Grafana
Grafana is an open-source visualisation tool. It does not store data, but consumes data sources to create real-time graphs displayed on custom dashboards. Data sources include Prometheus, Graphite, Logit and CloudWatch. The query language of the data store, such as PromQL for Prometheus, is used to construct the graphs.
Grafana dashboards
Useful Grafana dashboards:
The full list of Grafana dashboards is stored in the Puppet repo. For details on how to create a new dashboard, read the Grafana dashboards alert documentation.
Grafana tips
You can use regexes to filter for relevant information. For example,
*frontend*
on the processes dashboard
to see all processes that have ‘frontend’ in them.
We often show multiple metrics on the same graph. The position of the key shows which Y-axis each metric corresponds to:
You can click on a metric in a graph to show only that metric, or you
can CMD + click
to select multiple:
Annotations on charts show events such as deploys:
For more tips, see the Introduction to Grafana slides.
Fixing N/A in dashboards
When a request for data times out, Grafana will render an “N/A” in the panel. Usually refreshing the page or choosing a shorter time range fixes the issue.

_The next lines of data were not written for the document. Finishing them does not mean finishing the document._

Lemma busy_request_queued_unless_agents_witness :
  messageQueue (exec (processMessage calm (from_bob "/finance rates")) busy) =
  [{| pt_chatId := 42; pt_text := lit "/finance rates"; pt_username := lit "bob";
      pt_mode := finance |}].
Proof.
  destruct (busy_request_queued_unless_agents calm busy 42 (lit "/finance rates")
              (Some {| username := Some (lit "bob"); first_name := None |}))
    as (_ & H & _);
    [reflexivity | vm_compute; reflexivity | vm_compute; discriminate |].
  destruct (H finance (or_introl eq_refl)) as (Hq & _). exact Hq.
Defined.

(** Entered while the slot is busy, a fan-out request is answered with
    the refusal and the queue stays empty. *)
Lemma busy_agents_request_is_refused :
  let s' := exec (processMessage calm (from_bob "/agents 3 compare clouds")) busy in
  isProcessing busy = true /\
  route (lit "/agents 3 compare clouds") = RtAgents /\
  messageQueue s' = [] /\
  posts (trace s') = [lit "Already processing. Please wait."].
Proof. vm_compute. repeat split. Qed.

(** On a state with an idle slot and one task in the queue: a [/finance]
    task that completes leaves it there and schedules nothing, where the
    completion of a free-form prompt takes it out and schedules it. *)
Lemma mode_task_leaves_queue_waiting :
  let after_mode := exec (processMessage calm (from_bob "/finance rates")) waiting in
  let after_default := exec (processMessage calm (from_bob "rates")) waiting in
  messageQueue waiting = [waiting_task] /\
  isProcessing after_mode = false /\
  messageQueue after_mode = [waiting_task] /\
  existsb is_immediate (trace after_mode) = false /\
  depth (trace after_mode) = 0 /\
  existsb (fun e => match e with EvQueryEnd _ => true | _ => false end)
    (trace after_mode) = true /\
  messageQueue after_default = [] /\
  last (trace after_default) (EvExit 0) = EvSetImmediate (requeued waiting_task).
Proof. vm_compute. repeat split. Qed.

Lemma sendMessage_chunks_witness :
  length (chunks_of (effective_text (repeat 97 9001))) = 3%nat /\
  effective_text (lit "hello") = lit "hello" /\
  effective_text [32; 10; 9] = lit "(Empty response)" /\
  posts (trace (exec (sendMessage calm 42 [32; 10; 9] None) idle)) =
    [lit "(Empty response)"].
Proof.
  destruct (sendMessage_chunks calm 42 (repeat 97 9001) None idle)
    as (_ & _ & _ & H9 & _).
  destruct (sendMessage_chunks calm 42 (lit "hello") None idle) as (Hkeep & _).
  destruct (sendMessage_chunks calm 42 [32; 10; 9] None idle)
    as (_ & Hblank & _ & _ & _ & _ & evs & Ht & _ & Hposts).
  split; [apply H9; vm_compute; reflexivity|].
  split; [apply Hkeep; vm_compute; discriminate|].
  split; [apply Hblank; reflexivity|].
  rewrite Ht. change (trace idle) with (@nil Event). cbn [app].
  rewrite (Hposts (fun _ => eq_refl)). rewrite (Hblank eq_refl).
  vm_compute. reflexivity.
Defined.

(** C3, as stated, fails on the length of what is sent: of the three
    bodies sent for a text of 9001 units the first two have 4006 units,
    the chunk and its marker. *)
Lemma marked_chunk_exceeds_limit :
  let sent := posts (trace (exec (sendMessage calm 42 (repeat 97 9001) None) idle)) in
  map (@length Z) sent = [4006; 4006; 1007]%nat /\
  map (firstn 6) sent = [lit "[1/3]" ++ NL; lit "[2/3]" ++ NL; lit "[3/3]" ++ NL] /\
  ~ Forall (fun body => (length body <= 4000)%nat) sent.
Proof.
  cbv zeta.
  assert (H : map (@length Z)
                (posts (trace (exec (sendMessage calm 42 (repeat 97 9001) None) idle)))
              = [4006; 4006; 1007]%nat) by (vm_compute; reflexivity).
  split; [exact H|]. split; [vm_compute; reflexivity|].
  intros F. apply (Forall_map (@length Z) (fun n => (n <= 4000)%nat)) in F.
  rewrite H in F. inversion F as [|? ? Hle _].
  apply Nat.leb_le in Hle. vm_compute in Hle. discriminate.
Qed.

Lemma plain_text_passes_through_witness :
  formatForTelegram (lit " Total: 3.5 - ok" ++ NL ++ NL ++ NL ++ NL ++ lit "12 well-known items. ")
  = lit "Total: 3.5 - ok" ++ NL ++ NL ++ lit "12 well-known items.".
Proof.
  rewrite plain_text_passes_through;
    [vm_compute; reflexivity | vm_compute; discriminate
    | vm_compute; reflexivity | vm_compute; reflexivity].
Defined.

(** C4, as stated, fails on text that holds no markdown construct: an
    ampersand or an angle bracket comes out as an entity, white space at
    the ends is dropped, a product or a number written with underscores
    comes out with italics, a line that begins with a hash or a hyphen
    comes out as a heading or a bullet, and the empty text comes out as
    the placeholder. *)
Lemma ampersand_is_escaped :
  no_markup (lit "a & b") = true /\
  formatForTelegram (lit "a & b") = lit "a &amp; b" /\
  formatForTelegram (lit "x < y") = lit "x &lt; y" /\
  formatForTelegram (lit "  padded  ") = lit "padded" /\
  formatForTelegram (lit "2 * 3 * 4 = 24") = lit "2 <i> 3 </i> 4 = 24" /\
  formatForTelegram (lit "1_000_000") = lit "1<i>000</i>000" /\
  formatForTelegram (lit "# of retries: 3") = lit "<b>of retries: 3</b>" /\
  formatForTelegram (lit "- item") = BULLET ++ lit "item" /\
  formatForTelegram [] = lit "(Empty response)" /\
  squeeze_newlines (lit "a & b") = lit "a & b" /\
  formatForTelegram (lit "a & b") <> squeeze_newlines (lit "a & b").
Proof.
  split; [vm_compute; reflexivity|]. split; [vm_compute; reflexivity|].
  split; [vm_compute; reflexivity|]. split; [vm_compute; reflexivity|].
  split; [vm_compute; reflexivity|]. split; [vm_compute; reflexivity|].
  split; [vm_compute; reflexivity|]. split; [vm_compute; reflexivity|].
  split; [vm_compute; reflexivity|]. split; [vm_compute; reflexivity|].
  vm_compute. discriminate.
Qed.
Definition connect : Py.M Ring unit :=
  (address <- Py.gets profile_address ;;
   match address with
   | [] => Py.raise no_address
   | _ :: _ => on_ble (BLEManager.connect T address 12) ;;; Py.ret tt
   end)%py.

Definition disconnect : Py.M Ring unit := on_ble (BLEManager.disconnect T).

(** A notification call of the client, on the library state of the manager. *)
Definition notify_call (f : Tr -> result unit * Tr) : Py.M Ring unit :=
  on_ble (fun b => let '(out, w) := f (tr b) in
                   (out, mkState (_client b) w (trace b))).

(** [client.start_notify(char_uuid, _cb)] and [client.stop_notify(char_uuid)] *)
Definition client_start_notify (client : RingController.object) (char_uuid : str)
  : Py.M Ring unit :=
  match client with
  | RingController.Client c => notify_call (start_notify N c char_uuid)
  | _ => Py.raise (RingController.no_attribute client "start_notify")
  end.

Definition client_stop_notify (client : RingController.object) (char_uuid : str)
  : Py.M Ring unit :=
  match client with
  | RingController.Client c => notify_call (stop_notify N c char_uuid)
  | _ => Py.raise (RingController.no_attribute client "stop_notify")
  end.

Definition subscribe (char_uuid : str) : Py.M Ring unit :=
  (client <- Py.gets (fun r => RingController.ble_client (ble r)) ;;
   if RingController.is_None client then Py.raise RingController.not_connected
   else
     client_start_notify client char_uuid ;;;
     Py.modify (fun r => mkRing (profile_address r) (ble r)
                           (Dict.set (_notify_handlers r) char_uuid char_uuid)))%py.

Definition unsubscribe (char_uuid : str) : Py.M Ring unit :=
  (client <- Py.gets (fun r => RingController.ble_client (ble r)) ;;
   if RingController.is_None client then Py.ret tt
   else
     Py.try_except (client_stop_notify client char_uuid) (fun _ => Py.ret tt) ;;;
     Py.modify (fun r => mkRing (profile_address r) (ble r)
                           (pop (_notify_handlers r) char_uuid)))%py.

End Session.

Arguments Ring : clear implicits.

End RingSession.

(** ** llm/registry.py and the provider cycle of ui/main_window.py *)

Module ProviderRegistry.

(** [a < b] on strings: by code points, a proper prefix first. *)
Fixpoint str_ltb (a b : str) : bool :=
  match a, b with
  | _, [] => false
  | [], _ :: _ => true
  | x :: a', y :: b' => (x <? y)%N || ((x =? y)%N && str_ltb a' b')
  end.

(** [sorted(xs)] on strings: ascending, equal elements in their order. *)
Fixpoint insert_sorted (x : str) (l : list str) : list str :=
  match l with
  | [] => [x]
  | y :: rest => if str_ltb y x then y :: insert_sorted x rest else x :: l
  end.

Definition sorted (l : list str) : list str := fold_right insert_sorted [] l.

Section Registry.
(** A provider object and its [id] attribute. *)
Context {P : Type} (id_of : P -> str).

(** [self._providers[provider.id] = provider] *)
Definition register (provider : P) (providers : list (str * P)) : list (str * P) :=
  Dict.set providers (id_of provider) provider.

Definition get (providers : list (str * P)) (pid : str) : option P :=
  Dict.get providers pid.

Definition list_ids (providers : list (str * P)) : list str :=
  sorted (Dict.keys providers).
(** X19: the grid search never returns a value from outside its grid:
    whenever [gridsearch_reservoir_computing] returns, the metric is mse or
    accuracy, the leak rate [a] is 0.6 or 0.8 and the reservoir size is 400,
    700 or 1000. *)
Theorem gridsearch_returns_grid_member train_X train_y pts error (frac : R) g
    (reservoir_size a : pyval R) (g' : rng) :
  gridsearch train_X train_y pts error frac g
  = Returned (reservoir_size, a, g') ->
  [/\ (error == "mse"%string) || (error == "accuracy"%string),
      a = PyFloat (6%:R / 10%:R) \/ a = PyFloat (8%:R / 10%:R)
    & [\/ reservoir_size = PyInt R 400, reservoir_size = PyInt R 700
        | reservoir_size = PyInt R 1000]].
Proof.
rewrite /gridsearch gridsearchE (initial_best_error_known R).
case: (validation_scores _ _ _ _ _ _ _ _ _ _ _ _ _ _ _)
  => [[scores g'']|e] //; rewrite bind_Returned.
case: (initial_best_error R error) => [best|] //.
have [->|[i]] := select_best_mem error best [::] (zip (grid R) scores).
  by [].
rewrite size_zip => lt_i ->.
have lt_grid : (i < size (grid R))%N := leq_trans lt_i (geq_minl _ _).
have lt_scores : (i < size scores)%N := leq_trans lt_i (geq_minr _ _).
have -> : (nth ([::], 0) (zip (grid R) scores) i).1 = nth [::] (grid R) i.
  move: lt_grid lt_scores; move: (grid R) => combs.
  by elim: combs scores i {lt_i} => [|c combs IH] [|s scores] [|i] //= *; apply: IH.
have [a0 [rs0 [eq_comb ->]]] := best_pair_grid lt_grid.
rewrite bind_Returned => -[<- <- _].
move: lt_grid eq_comb {lt_i lt_scores}; rewrite gridE.
by case: i => [|[|[|[|[|[|i]]]]]] //= _ [<- <-]; split=> //;
   first [by left | by right | by constructor 1 | by constructor 2
         | by constructor 3].
Qed.

End SearchFacts.

(** ** The regression variant of the reservoir *)

Section RegressionFacts.

Variable R : archiRealFieldType.
Variable rng : Type.
Variable np_random_rand : forall r c : nat, rng -> 'M[R]_(r, c) * rng.
Variable eig_abs : forall N : nat, 'M[R]_N -> seq R.
Variable np_tanh : R -> R.
Variable np_arctanh : R -> R.
Variable linalg_pinv : forall m n : nat, 'M[R]_(m, n) -> 'M[R]_(n, m).
Variables inputs outputs : nat.
Variable mean_squared_error : frame R outputs -> frame R outputs -> R.
Variable float_mul : R -> R -> R.

Implicit Types (train_X test_X : frame R inputs).
Implicit Types (train_y test_y : frame R outputs).
Implicit Types (accuracy : frame R outputs -> seq nat -> R).

(** X13: the shape of the results of [reservoir_computing] without grid
    search, for an integer reservoir size: on more than ten training rows
    with as many target rows, with at least one target column and the test
    targets that the per time step mode reads, and when the initialisation
    returns, the call returns, whatever the metric and the fraction, and the
    two lists of labels and the two tables of predictions have one row per
    row of [train_X] and of [test_X]. *)
Theorem reservoir_computing_shapes accuracy train_X train_y test_X test_y
    (reservoir_size : nat) (a : pyval R) (per_time_step : bool) (frac : R)
    (error : string) (g : rng) :
  (0 < outputs)%N ->
  (10 < size train_X)%N -> size train_y = size train_X ->
  (per_time_step -> (size test_X <= (size test_y).+1)%N) ->
  returns (initialize_echo_state_network np_random_rand eig_abs inputs
             outputs reservoir_size g) ->
  exists pred_train_y pred_test_y pred_train_y_prob pred_test_y_prob g',
    [/\ reservoir_computing np_random_rand eig_abs np_tanh np_arctanh
          linalg_pinv mean_squared_error accuracy float_mul train_X train_y
          test_X test_y (PyInt R reservoir_size) a per_time_step false frac
          error g
        = Returned (pred_train_y, pred_test_y, pred_train_y_prob,
                    pred_test_y_prob, g'),
        size pred_train_y = size train_X
        /\ size pred_train_y_prob = size train_X
      & size pred_test_y = size test_X
        /\ size pred_test_y_prob = size test_X].
Proof.
move=> gt0 lt10 eq_size le_test init_ok.
have [l1 [l2 [Y1 [Y2 [g' [eq_body sizes1 sizes2]]]]]] :=
  reservoir_computing_body_sizes np_tanh np_arctanh linalg_pinv
    (py_number a) gt0 lt10 eq_size le_test init_ok.
(* without grid search the call is the body of the run *)
by exists l1, l2, Y1, Y2, g'; split.
Qed.

(** X20: the regression variant of [reservoir_computing].  It never
    consults the accuracy scorer: with or without grid search its result is
    the same whatever [ClassificationEvaluation().accuracy] would answer.
    Without grid search, on more than ten training rows with as many target
    rows, at least one target column and the test targets that the per time
    step mode reads, and when the initialisation returns, it returns the two
    tables of numerical predictions, with one row per row of [train_X] and
    of [test_X]. *)
Theorem regression_reservoir_computing_result accuracy1 accuracy2
    train_X train_y test_X test_y (reservoir_size : nat) (a : pyval R)
    (per_time_step gridsearch : bool) (frac : R) (g : rng) :
  (0 < outputs)%N ->
  (10 < size train_X)%N -> size train_y = size train_X ->
  (per_time_step -> (size test_X <= (size test_y).+1)%N) ->
  returns (initialize_echo_state_network np_random_rand eig_abs inputs
             outputs reservoir_size g) ->
  TemporalRegressionAlgorithms.reservoir_computing np_random_rand eig_abs
    np_tanh np_arctanh linalg_pinv mean_squared_error accuracy1 float_mul
    train_X train_y test_X test_y (PyInt R reservoir_size) a per_time_step
    gridsearch frac g
  = TemporalRegressionAlgorithms.reservoir_computing np_random_rand eig_abs
      np_tanh np_arctanh linalg_pinv mean_squared_error accuracy2 float_mul
      train_X train_y test_X test_y (PyInt R reservoir_size) a per_time_step
      gridsearch frac g
  /\ exists pred_train_y_val pred_test_y_val g',
       [/\ TemporalRegressionAlgorithms.reservoir_computing np_random_rand
             eig_abs np_tanh np_arctanh linalg_pinv mean_squared_error
             accuracy1 float_mul train_X train_y test_X test_y
             (PyInt R reservoir_size) a per_time_step false frac g
           = Returned (pred_train_y_val, pred_test_y_val, g'),
           size pred_train_y_val = size train_X
         & size pred_test_y_val = size test_X].
Proof.
move=> gt0 lt10 eq_size le_test init_ok; split.
  rewrite /TemporalRegressionAlgorithms.reservoir_computing.
  (* under the metric mse no pass of the search calls the accuracy scorer *)
  by rewrite /reservoir_computing; case: gridsearch.
have [l1 [l2 [Y1 [Y2 [g' [eq_body [_ sz1] [_ sz2]]]]]]] :=
  reservoir_computing_body_sizes np_tanh np_arctanh linalg_pinv
    (py_number a) gt0 lt10 eq_size le_test init_ok.
exists Y1, Y2, g'; split=> //.
rewrite /TemporalRegressionAlgorithms.reservoir_computing.
by rewrite /reservoir_computing bind_Returned /= eq_body.
Qed.

End RegressionFacts.

(** ** The grid search of the time series models *)

Section TimeSeriesFacts.

Variable R : archiRealFieldType.
Variable inputs : nat.
Variable fitter : Type.
Variable arimax :
  frame R inputs -> frame R 1 -> frame R inputs -> frame R 1 ->
  pyval R -> pyval R -> fitter -> outcome (frame R 1 * frame R 1 * fitter).
Variable mean_squared_error : frame R 1 -> frame R 1 -> R.
Variable float_mul : R -> R -> R.

Implicit Types (train_X test_X : frame R inputs).
Implicit Types (train_y test_y : frame R 1).
Implicit Types (error : string) (s : fitter) (comb : seq (pyval R)).

Let step := gridsearch_time_series_step arimax mean_squared_error.
Let gridsearch := gridsearch_time_series arimax mean_squared_error float_mul.

Lemma time_series_combinations :
  generate_parameter_combinations (time_series_parameters R) false
    (dict_keys (time_series_parameters R))
  = Returned (time_series_grid R).
Proof. exact: generate_parameter_combinations_cartesian. Qed.

(** A pass of the loop on a combination of three values. *)
Lemma gridsearch_time_series_stepE train_X train_y test_X test_y
    (best_error : option R) best_combination s (ar ma d : pyval R) :
  step train_X train_y test_X test_y (best_error, best_combination, s)
    [:: ar; ma; d]
  = (pred <- arimax train_X train_y test_X test_y ar ma s ;;
     if best_error is Some best then
       if mean_squared_error test_y pred.1.2 < best
       then Returned (Some (mean_squared_error test_y pred.1.2),
                      [:: ar; ma; d], pred.2)
       else Returned (best_error, best_combination, pred.2)
     else Raised UnboundLocalError).
Proof.
rewrite /step /gridsearch_time_series_step /=.
by case: (arimax _ _ _ _ _ _ _) => [[[p1 p2] s']|e].
Qed.

(** X21: [gridsearch_time_series] with a metric name other than mse and
    accuracy stops in its first pass: the model with the orders 0 and 0 is
    fitted, and the comparison of its error with [best_error], which was
    never assigned, raises an UnboundLocalError; no other combination is
    tried.  (The grid search of the reservoir, which compares inside the
    test for the metric, runs all its combinations in this case.) *)
Theorem gridsearch_time_series_unknown_metric train_X train_y error
    (frac : R) s :
  (error == "mse"%string) || (error == "accuracy"%string) = false ->
  let sp := py_int (float_mul frac (size train_X)%:R) in
  let n := Posz (size train_X) in
  gridsearch train_X train_y error frac s
  = (pred <- arimax (iloc_rows train_X 0 sp) (iloc_rows train_y 0 sp)
               (iloc_rows train_X sp n) (iloc_rows train_y sp n)
               (PyInt R 0) (PyInt R 0) s ;;
     Raised UnboundLocalError).
Proof.
case/norP=> /negbTE not_mse /negbTE not_acc sp n.
rewrite /gridsearch /gridsearch_time_series time_series_combinations.
rewrite bind_Returned not_mse not_acc -/sp -/n /time_series_grid.
rewrite for_each_cons -/(step _ _ _ _) gridsearch_time_series_stepE.
by case: (arimax _ _ _ _ _ _ _) => [[[p1 p2] s']|e].
Qed.

(** With errors that are never negative, no pass improves on the initial
    score 0. *)
Lemma gridsearch_time_series_loop_keeps train_X train_y test_X test_y
    (combs : seq (seq (pyval R))) s st :
  (forall y p, 0 <= mean_squared_error y p) ->
  for_each (step train_X train_y test_X test_y) combs (Some 0, [::], s)
  = Returned st ->
  st.1 = (Some 0, [::]).
Proof.
move=> mse_ge0; elim: combs s => [|comb combs IH] s /=; first by case=> <-.
case: (list_item comb _) => [ar|e] //=; case: (list_item comb _) => [ma|e] //=.
case: (arimax _ _ _ _ _ _ _) => [[[p1 p2] s']|e] //=.
by rewrite ltNge mse_ge0 /=; apply: IH.
Qed.

(** X22: [gridsearch_time_series] cannot be used with [error='accuracy']:
    the initial score is then 0, a pass replaces it only by a smaller mean
    squared error, and with errors that are never negative none does.  After
    the four models were fitted [best_combination] is still empty, and the
    final indexing raises an IndexError; the search returns nothing. *)
Theorem gridsearch_time_series_accuracy_metric train_X train_y (frac : R) s :
  (forall y p, 0 <= mean_squared_error y p) ->
  let sp := py_int (float_mul frac (size train_X)%:R) in
  let n := Posz (size train_X) in
  gridsearch train_X train_y "accuracy" frac s
  = (st <- for_each
             (step (iloc_rows train_X 0 sp) (iloc_rows train_y 0 sp)
                (iloc_rows train_X sp n) (iloc_rows train_y sp n))
             (time_series_grid R) (Some 0, [::], s) ;;
     Raised IndexError).
Proof.
move=> mse_ge0 sp n.
rewrite /gridsearch /gridsearch_time_series time_series_combinations.
rewrite bind_Returned -/sp -/n -/(step _ _ _ _).
have -> : (if "accuracy"%string == "mse"%string then Some (float_info_max R)
           else if "accuracy"%string == "accuracy"%string then Some 0
           else None) = Some 0 :> option R by [].
case E: (for_each _ _ _) => [[[best_error best_combination] s']|e] //.
by have /= [_ ->] := gridsearch_time_series_loop_keeps mse_ge0 E.
Qed.

(** The loop keeps the incumbent or takes one of the combinations. *)
Lemma gridsearch_time_series_loop_mem train_X train_y test_X test_y
    (combs : seq (seq (pyval R))) (best_error : option R) comb s st :
  for_each (step train_X train_y test_X test_y) combs (best_error, comb, s)
  = Returned st ->
  st.1.2 = comb \/ exists2 i, (i < size combs)%N & st.1.2 = nth [::] combs i.
Proof.
elim: combs best_error comb s => [|c combs IH] best_error comb s /=.
  by case=> <-; left.
case: (list_item c _) => [ar|e] //=; case: (list_item c _) => [ma|e] //=.
case: (arimax _ _ _ _ _ _ _) => [[[p1 p2] s']|e] //=.
case: best_error => [best|] //; case: ifP => _ /IH[->|[i lt_i ->]].
- by right; exists 0%N.
- by right; exists i.+1.
- by left.
by right; exists i.+1.
Qed.

(** Without an initial score no pass goes through. *)
Lemma gridsearch_time_series_loop_unbound train_X train_y test_X test_y
    (c : seq (pyval R)) combs comb s st :
  for_each (step train_X train_y test_X test_y) (c :: combs) (None, comb, s)
  <> Returned st.
Proof.
rewrite /=.
case: (list_item c _) => [ar|e] //=; case: (list_item c _) => [ma|e] //=.
by case: (arimax _ _ _ _ _ _ _) => [[[p1 p2] s']|e].
Qed.

(** X23: the result of [gridsearch_time_series]: whenever the search
    returns, the metric is mse or accuracy, the orders [ar] and [ma] that it
    returns are 0 or 5, and [d] is 1.  [time_series] with [gridsearch=True]
    searches under the metric mse and fits the model with the orders found:
    the orders that were passed to it, and the [d] that was found, are not
    used. *)
Theorem gridsearch_time_series_result train_X train_y error (frac : R) s
    (ar ma d : pyval R) (s' : fitter) :
  gridsearch train_X train_y error frac s = Returned (ar, ma, d, s') ->
  [/\ (error == "mse"%string) || (error == "accuracy"%string),
      ar = PyInt R 0 \/ ar = PyInt R 5,
      ma = PyInt R 0 \/ ma = PyInt R 5,
      d = PyInt R 1
    & error = "mse"%string ->
      forall test_X test_y (ar0 ma0 : pyval R),
        time_series arimax mean_squared_error float_mul train_X train_y test_X
          test_y
          ar0 ma0 true frac s
        = arimax train_X train_y test_X test_y ar ma s'].
Proof.
move=> eq_search.
have time_seriesE : error = "mse"%string ->
    forall test_X test_y (ar0 ma0 : pyval R),
      time_series arimax mean_squared_error float_mul train_X train_y test_X
          test_y
        ar0 ma0 true frac s
      = arimax train_X train_y test_X test_y ar ma s'.
  by move=> eq_mse *; rewrite /time_series -eq_mse -/gridsearch eq_search.
move: eq_search.
rewrite /gridsearch /gridsearch_time_series time_series_combinations.
rewrite bind_Returned -/(step _ _ _ _).
case E: (for_each _ _ _) => [[[best_error best_combination] s'']|e] //.
have is_known : (error == "mse"%string) || (error == "accuracy"%string).
  move: E; case: (error == "mse"%string) => //.
  case: (error == "accuracy"%string) => //.
  by move/gridsearch_time_series_loop_unbound.
have mem := gridsearch_time_series_loop_mem E.
rewrite bind_Returned; case: mem => /= [->|[i lt_i ->]] //.
by case: i lt_i => [|[|[|[|i]]]] //= _ [? ? ? ?]; subst; split=> //;
   first [by left | by right].
Qed.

If a dashboard consistently returns “N/A”, then there may be an underlying issue.
In the failing panel, open Query Inspector, and read the error message for clues:
If you see the following error:
raise CorruptWhisperFile("Unable to read header", fh.name) CorruptWhisperFile: Unable to read header (/opt/graphite/storage/whisper/stats/govuk/app/collections-publisher/ip-10-1-5-36/errors_occurred.wsp)
…that suggests the disk was full at the time of writing to Graphite. The solution is to remove the corrupt file, and ensure there is space on the disk.
SSH into the relevant machine and more errors_occurred.wsp
to see the file contents,
or ls -lsa
in the directory to see the file sizes. This should confirm a file size of
zero.
Delete all empty (corrupt) WSP files with:
sudo find /opt/graphite/storage/whisper/ -type f -empty -delete
You should now find the dashboard panels load properly.